> **Work required**: Where a line holds the word "gmap", copy it from the records.

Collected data
□ □ □ □ □ □ □

(* ===== verification/Disk.v ===== *)
(** * The staging directory

    The calls the staging code makes on the operating system, as far as their
    results reach it.  Files live in three name spaces that cannot collide
    (staged data [active/*.data], sidecars [*.metadata], and the records below
    [tombstones] and [lost+found]).  A data file is an inode: an open
    descriptor goes on addressing it after its name is gone or names another.
    A sidecar is kept decoded; [None] is one that does not decode.

    Any call can fail.  [outcomes] says how the next calls end: [None] is
    success, [Some n] a failure, for a write after [n] bytes.  An exhausted
    list means success, so the empty list is the disk that never fails.  Calls
    whose result the code discards (closing a file, removing a temporary one)
    take no outcome.

    [flushed], [older_data] and [older_sidecars] say what a power loss leaves:
    the bytes last flushed for an inode, and for each name the entries it has
    had since the directory was last flushed. *)
From S2P Require Import Prelude StagingTypes.

Module Disk.

(** Errors, wrapped ([fmt.Errorf] with [%w]) or not: [os.IsNotExist] does not
    look inside a wrapped error, [errors.Is] does. *)
Inductive error :=
  | ErrNotExist
  | ErrIO
  | ErrBadMetadata
  | ErrClosed
  | ErrEOF
  | ENOSPC
  | ErrPathConflicted
  | ErrActiveSync
  | ErrSnapshotChanged
  | ErrStore (msg : string)
  | Wrap (e : error).

Definition IsNotExist (e : error) : bool := match e with ErrNotExist => true | _ => false end.

Record inode := mkInode { content : bytes; modtime : Time }.
Record sidecar := mkSidecar { sc_state : option PathMetadataState; sc_flushed : bool }.

Record Disk := mkDisk {
  data : gmap string positive;
  inodes : gmap positive inode;
  sidecars : gmap string sidecar;
  tombstone_files : gmap string (option TombstoneState);
  preserved : gmap string bytes;
  conflict_files : gmap string (option ConflictMetadata);
  outcomes : list (option nat);
  flushed : gmap positive bytes;
  older_data : gmap string (list (option positive));
  older_sidecars : gmap string (list (option (option PathMetadataState)))
}.

Definition set_data f (d : Disk) := mkDisk (f (data d)) (inodes d) (sidecars d)
  (tombstone_files d) (preserved d) (conflict_files d) (outcomes d) (flushed d)
  (older_data d) (older_sidecars d).
Definition set_inodes f (d : Disk) := mkDisk (data d) (f (inodes d)) (sidecars d)
  (tombstone_files d) (preserved d) (conflict_files d) (outcomes d) (flushed d)
  (older_data d) (older_sidecars d).
Definition set_sidecars f (d : Disk) := mkDisk (data d) (inodes d) (f (sidecars d))
  (tombstone_files d) (preserved d) (conflict_files d) (outcomes d) (flushed d)
  (older_data d) (older_sidecars d).
Definition set_tombstone_files f (d : Disk) := mkDisk (data d) (inodes d) (sidecars d)
  (f (tombstone_files d)) (preserved d) (conflict_files d) (outcomes d) (flushed d)
  (older_data d) (older_sidecars d).
Definition set_preserved f (d : Disk) := mkDisk (data d) (inodes d) (sidecars d)
  (tombstone_files d) (f (preserved d)) (conflict_files d) (outcomes d) (flushed d)
  (older_data d) (older_sidecars d).
Definition set_conflict_files f (d : Disk) := mkDisk (data d) (inodes d) (sidecars d)
  (tombstone_files d) (preserved d) (f (conflict_files d)) (outcomes d) (flushed d)
  (older_data d) (older_sidecars d).
Definition set_outcomes o (d : Disk) := mkDisk (data d) (inodes d) (sidecars d)
  (tombstone_files d) (preserved d) (conflict_files d) o (flushed d)
  (older_data d) (older_sidecars d).
Definition set_flushed f (d : Disk) := mkDisk (data d) (inodes d) (sidecars d)
  (tombstone_files d) (preserved d) (conflict_files d) (outcomes d) (f (flushed d))
  (older_data d) (older_sidecars d).
Definition set_older fd fs (d : Disk) := mkDisk (data d) (inodes d) (sidecars d)
  (tombstone_files d) (preserved d) (conflict_files d) (outcomes d) (flushed d)
  (fd (older_data d)) (fs (older_sidecars d)).

Definition empty_disk : Disk := mkDisk ∅ ∅ ∅ ∅ ∅ ∅ [] ∅ ∅ ∅.

(** The next call's outcome. *)
Definition os_call (d : Disk) : Disk * option nat :=
  match outcomes d with
  | [] => (d, None)
  | o :: rest => (set_outcomes rest d, o)
  end.

(** A call that changes nothing the model keeps ([MkdirAll], [Close], ...). *)
Definition os_try (d : Disk) : Disk * option error :=
  let '(d, o) := os_call d in (d, match o with None => None | Some _ => Some ErrIO end).

(** Calls in sequence, up to the first that fails. *)
Fixpoint os_tries (n : nat) (d : Disk) : Disk * option error :=
  match n with
  | O => (d, None)
  | S n' => match os_try d with
            | (d, None) => os_tries n' d
            | (d, Some e) => (d, Some e)
            end
  end.

(** ** What a power loss may leave under a name *)

Definition sidecar_outcomes (d : Disk) (name : string) : list (option (option PathMetadataState)) :=
  match sidecars d !! name with
  | None => [None]
  | Some sc => Some (sc_state sc) :: if sc_flushed sc then [] else [Some None]
  end ++ default [] (older_sidecars d !! name).

Definition data_outcomes (d : Disk) (name : string) : list (option positive) :=
  (data d !! name) :: default [] (older_data d !! name).

(** ** Directory entries *)

(** Put [sc] in the place of the sidecar [name], as [os.Rename] does. *)
Definition install_sidecar (d : Disk) (name : string) (sc : option sidecar) : Disk :=
  let before := sidecar_outcomes d name in
  set_older id <[name := before]>
    (set_sidecars (fun m => match sc with Some s => <[name := s]> m | None => delete name m end) d).

Definition remove_sidecar (d : Disk) (name : string) : Disk * option error :=
  match os_try d with
  | (d, Some e) => (d, Some e)
  | (d, None) =>
      match sidecars d !! name with
      | None => (d, Some ErrNotExist)
      | Some _ => (install_sidecar d name None, None)
      end
  end.

Definition link_data (d : Disk) (name : string) (ino : option positive) : Disk :=
  let before := data_outcomes d name in
  set_older <[name := before]> id
    (set_data (fun m => match ino with Some i => <[name := i]> m | None => delete name m end) d).

Definition remove_data (d : Disk) (name : string) : Disk * option error :=
  match os_try d with
  | (d, Some e) => (d, Some e)
  | (d, None) =>
      match data d !! name with
      | None => (d, Some ErrNotExist)
      | Some _ => (link_data d name None, None)
      end
  end.

(** [os.Rename] of a staged data file. *)
Definition rename_data (d : Disk) (oldName newName : string) : Disk * option error :=
  match os_try d with
  | (d, Some e) => (d, Some e)
  | (d, None) =>
      match data d !! oldName with
      | None => (d, Some ErrNotExist)
      | Some ino =>
          if decide (oldName = newName) then (d, None)
          else (link_data (link_data d newName (Some ino)) oldName None, None)
      end
  end.

(** [syncDir] of the directory staged files and sidecars are in. *)
Definition syncDir (d : Disk) : Disk * option error :=
  match os_tries 2 d with
  | (d, Some e) => (d, Some e)
  | (d, None) => (set_older (fun _ => ∅) (fun _ => ∅) d, None)
  end.

(** ** Staged data files *)

Definition bytes_at (d : Disk) (ino : positive) : bytes := from_option content [] (inodes d !! ino).

(** [os.OpenFile] with [O_RDWR|O_CREATE]. *)
Definition open_or_create (d : Disk) (name : string) (now : Time) : Disk * (positive + error) :=
  match os_try d with
  | (d, Some e) => (d, inr e)
  | (d, None) =>
      match data d !! name with
      | Some ino => (d, inl ino)
      | None =>
          let ino := fresh (dom (inodes d)) in
          (link_data (set_inodes <[ino := mkInode [] now]> d) name (Some ino), inl ino)
      end
  end.

(** [os.Open]. *)
Definition open_data (d : Disk) (name : string) : Disk * (positive + error) :=
  match os_try d with
  | (d, Some e) => (d, inr e)
  | (d, None) => (d, match data d !! name with Some ino => inl ino | None => inr ErrNotExist end)
  end.

(** [os.Stat] of a data file, and [os.Lstat] of a sidecar. *)
Definition stat_data (d : Disk) (name : string) : Disk * (inode + error) :=
  match os_try d with
  | (d, Some e) => (d, inr e)
  | (d, None) =>
      (d, match data d !! name with
          | Some ino => match inodes d !! ino with Some i => inl i | None => inr ErrIO end
          | None => inr ErrNotExist
          end)
  end.

Definition lstat_sidecar (d : Disk) (name : string) : Disk * option error :=
  match os_try d with
  | (d, Some e) => (d, Some e)
  | (d, None) => (d, match sidecars d !! name with Some _ => None | None => Some ErrNotExist end)
  end.

(** [n] zero bytes. *)
Definition zeros (n : Z) : bytes := replicate (Z.to_nat n) x00.

(** The bytes after a write of [buf] at [off]: what is between the old end
    and [off] reads as zeros. *)
Definition pwrite (file : bytes) (off : Z) (buf : bytes) : bytes :=
  if decide (buf = []) then file
  else take (Z.to_nat off) file ++ zeros (off - len file) ++ buf ++ drop (Z.to_nat (off + len buf)) file.

Definition ftruncate (file : bytes) (size : Z) : bytes :=
  take (Z.to_nat size) file ++ zeros (size - len file).

Definition pread (file : bytes) (off n : Z) : bytes :=
  take (Z.to_nat n) (drop (Z.to_nat off) file).

Definition set_content (now : Time) (b : bytes) (d : Disk) (ino : positive) : Disk :=
  set_inodes <[ino := mkInode b now]> d.

(** [Seek] then [Write]: the number of bytes written, and the error. *)
Definition file_write (d : Disk) (ino : positive) (off : Z) (buf : bytes) (now : Time)
    : Disk * Z * option error :=
  match os_try d with
  | (d, Some e) => (d, 0, Some (Wrap e))
  | (d, None) =>
      if off <? 0 then (d, 0, Some (Wrap ErrIO))
      else
        let '(d, o) := os_call d in
        match o with
        | None => (set_content now (pwrite (bytes_at d ino) off buf) d ino, len buf, None)
        | Some k =>
            let done := take k buf in
            (set_content now (pwrite (bytes_at d ino) off done) d ino, len done, Some (Wrap ErrIO))
        end
  end.

Definition file_truncate (d : Disk) (ino : positive) (size : Z) (now : Time) : Disk * option error :=
  match os_try d with
  | (d, Some e) => (d, Some e)
  | (d, None) =>
      if size <? 0 then (d, Some ErrIO)
      else (set_content now (ftruncate (bytes_at d ino) size) d ino, None)
  end.

(** [Sync]: what the file holds is on disk. *)
Definition file_sync (d : Disk) (ino : positive) : Disk * option error :=
  match os_try d with
  | (d, Some e) => (d, Some e)
  | (d, None) => (set_flushed <[ino := bytes_at d ino]> d, None)
  end.

(** ** Files as bytes *)

Lemma length_zeros n : 0 <= n -> len (zeros n) = n.
Proof. intros. unfold zeros. rewrite length_replicate. lia. Qed.

Lemma zeros_nonpos n : n <= 0 -> zeros n = [].
Proof. intros. unfold zeros. by replace (Z.to_nat n) with 0%nat by lia. Qed.

Lemma length_pwrite file off buf :
  0 <= off -> buf <> [] -> len (pwrite file off buf) = Z.max (len file) (off + len buf).
Proof.
  intros Ho Hb. unfold pwrite, zeros. rewrite decide_False by done.
  rewrite !length_app, length_take, length_replicate, length_drop. lia.
Qed.

Lemma length_ftruncate file size : 0 <= size -> len (ftruncate file size) = size.
Proof. intros. unfold ftruncate, zeros. rewrite length_app, length_take, length_replicate. lia. Qed.

Lemma lookup_zeros n i : zeros n !! i = if decide (Z.of_nat i < n) then Some x00 else None.
Proof.
  unfold zeros. case_decide.
  - apply lookup_replicate_2. lia.
  - apply lookup_ge_None_2. rewrite length_replicate. lia.
Qed.

(** Byte [i] after a write. *)
Lemma lookup_pwrite file off buf i :
  0 <= off -> buf <> [] ->
  pwrite file off buf !! i =
  if decide (off <= Z.of_nat i < off + len buf) then buf !! (i - Z.to_nat off)%nat
  else if decide (Z.of_nat i < len file) then file !! i
  else if decide (Z.of_nat i < off) then Some x00 else None.
Proof.
  intros Ho Hb. unfold pwrite. rewrite decide_False by done.
  assert (length (take (Z.to_nat off) file) = (Z.to_nat off `min` length file)%nat) as Hlt
    by apply length_take.
  destruct (decide (Z.of_nat i < off)) as [Hlow|Hlow].
  { rewrite decide_False by lia. destruct (decide (Z.of_nat i < len file)) as [Hin|Hin].
    - rewrite lookup_app_l by lia. apply lookup_take_lt. lia.
    - rewrite lookup_app_r, lookup_app_l by (rewrite ?Hlt; unfold zeros; rewrite ?length_replicate; lia).
      rewrite lookup_zeros, Hlt. rewrite decide_True by lia. done. }
  rewrite lookup_app_r by lia. rewrite Hlt, lookup_app_r by (unfold zeros; rewrite length_replicate; lia).
  unfold zeros. rewrite length_replicate.
  replace (i - Z.to_nat off `min` length file - Z.to_nat (off - len file))%nat
    with (i - Z.to_nat off)%nat by lia.
  destruct (decide (off <= Z.of_nat i < off + len buf)) as [Hmid|Hmid].
  - apply lookup_app_l. lia.
  - rewrite lookup_app_r, lookup_drop by lia.
    replace (Z.to_nat (off + len buf) + (i - Z.to_nat off - length buf))%nat with i by lia.
    destruct (decide (Z.of_nat i < len file)); [done|]. apply lookup_ge_None_2. lia.
Qed.

(** Reading back what was written. *)
Lemma pread_pwrite file off buf :
  0 <= off -> pread (pwrite file off buf) off (len buf) = buf.
Proof.
  intros Ho. unfold pread. apply list_eq. intros i.
  destruct (decide (buf = [])) as [->|Hb]; [done|].
  destruct (decide (i < length buf)%nat) as [Hi|Hi].
  - rewrite lookup_take_lt, lookup_drop, lookup_pwrite by (done || lia).
    rewrite decide_True by lia. f_equal. lia.
  - rewrite lookup_take_ge by lia. symmetry. apply lookup_ge_None_2. lia.
Qed.

(** ** What calls leave alone *)

(** Two disks that differ only in how later calls end. *)
Definition same_files (d d' : Disk) : Prop := exists o, d' = set_outcomes o d.

Lemma same_files_refl d : same_files d d.
Proof. exists (outcomes d). by destruct d. Qed.

Lemma same_files_trans d1 d2 d3 : same_files d1 d2 -> same_files d2 d3 -> same_files d1 d3.
Proof. intros [o ->] [o' ->]. by exists o'. Qed.

Lemma os_call_same d d' o : os_call d = (d', o) -> same_files d d'.
Proof.
  unfold os_call. destruct (outcomes d) as [|x r]; intros [= <- <-]; [apply same_files_refl|].
  by exists r.
Qed.

Lemma os_try_same d d' e : os_try d = (d', e) -> same_files d d'.
Proof.
  unfold os_try. destruct (os_call d) as [d1 o] eqn:E. intros [= <- <-]. by eapply os_call_same.
Qed.

Lemma os_tries_same n d d' e : os_tries n d = (d', e) -> same_files d d'.
Proof.
  revert d. induction n as [|n IH]; intros d; simpl.
  - intros [= <- <-]. apply same_files_refl.
  - destruct (os_try d) as [d1 [e1|]] eqn:E; intros H.
    + injection H as <- <-. by eapply os_try_same.
    + eapply same_files_trans; [by eapply os_try_same|by eapply IH].
Qed.

(** A disk on which every call succeeds stays one. *)
Lemma os_call_reliable d : outcomes d = [] -> os_call d = (d, None).
Proof. unfold os_call. by intros ->. Qed.
Lemma os_try_reliable d : outcomes d = [] -> os_try d = (d, None).
Proof. unfold os_try. intros H. by rewrite os_call_reliable. Qed.
Lemma os_tries_reliable n d : outcomes d = [] -> os_tries n d = (d, None).
Proof. intros H. induction n; simpl; [done|]. by rewrite os_try_reliable. Qed.

#[global] Arguments os_tries : simpl never.
#[global] Arguments os_try : simpl never.

End Disk.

□ □ □ □ □ □ □

> **Exercise result**:
  data : gmap string positive;
  inodes : gmap positive inode;
  sidecars : gmap string sidecar;
  tombstone_files : gmap string (option TombstoneState);
  preserved : gmap string bytes;
  conflict_files : gmap string (option ConflictMetadata);
  flushed : gmap positive bytes;
  older_data : gmap string (list (option positive));
  older_sidecars : gmap string (list (option (option PathMetadataState)))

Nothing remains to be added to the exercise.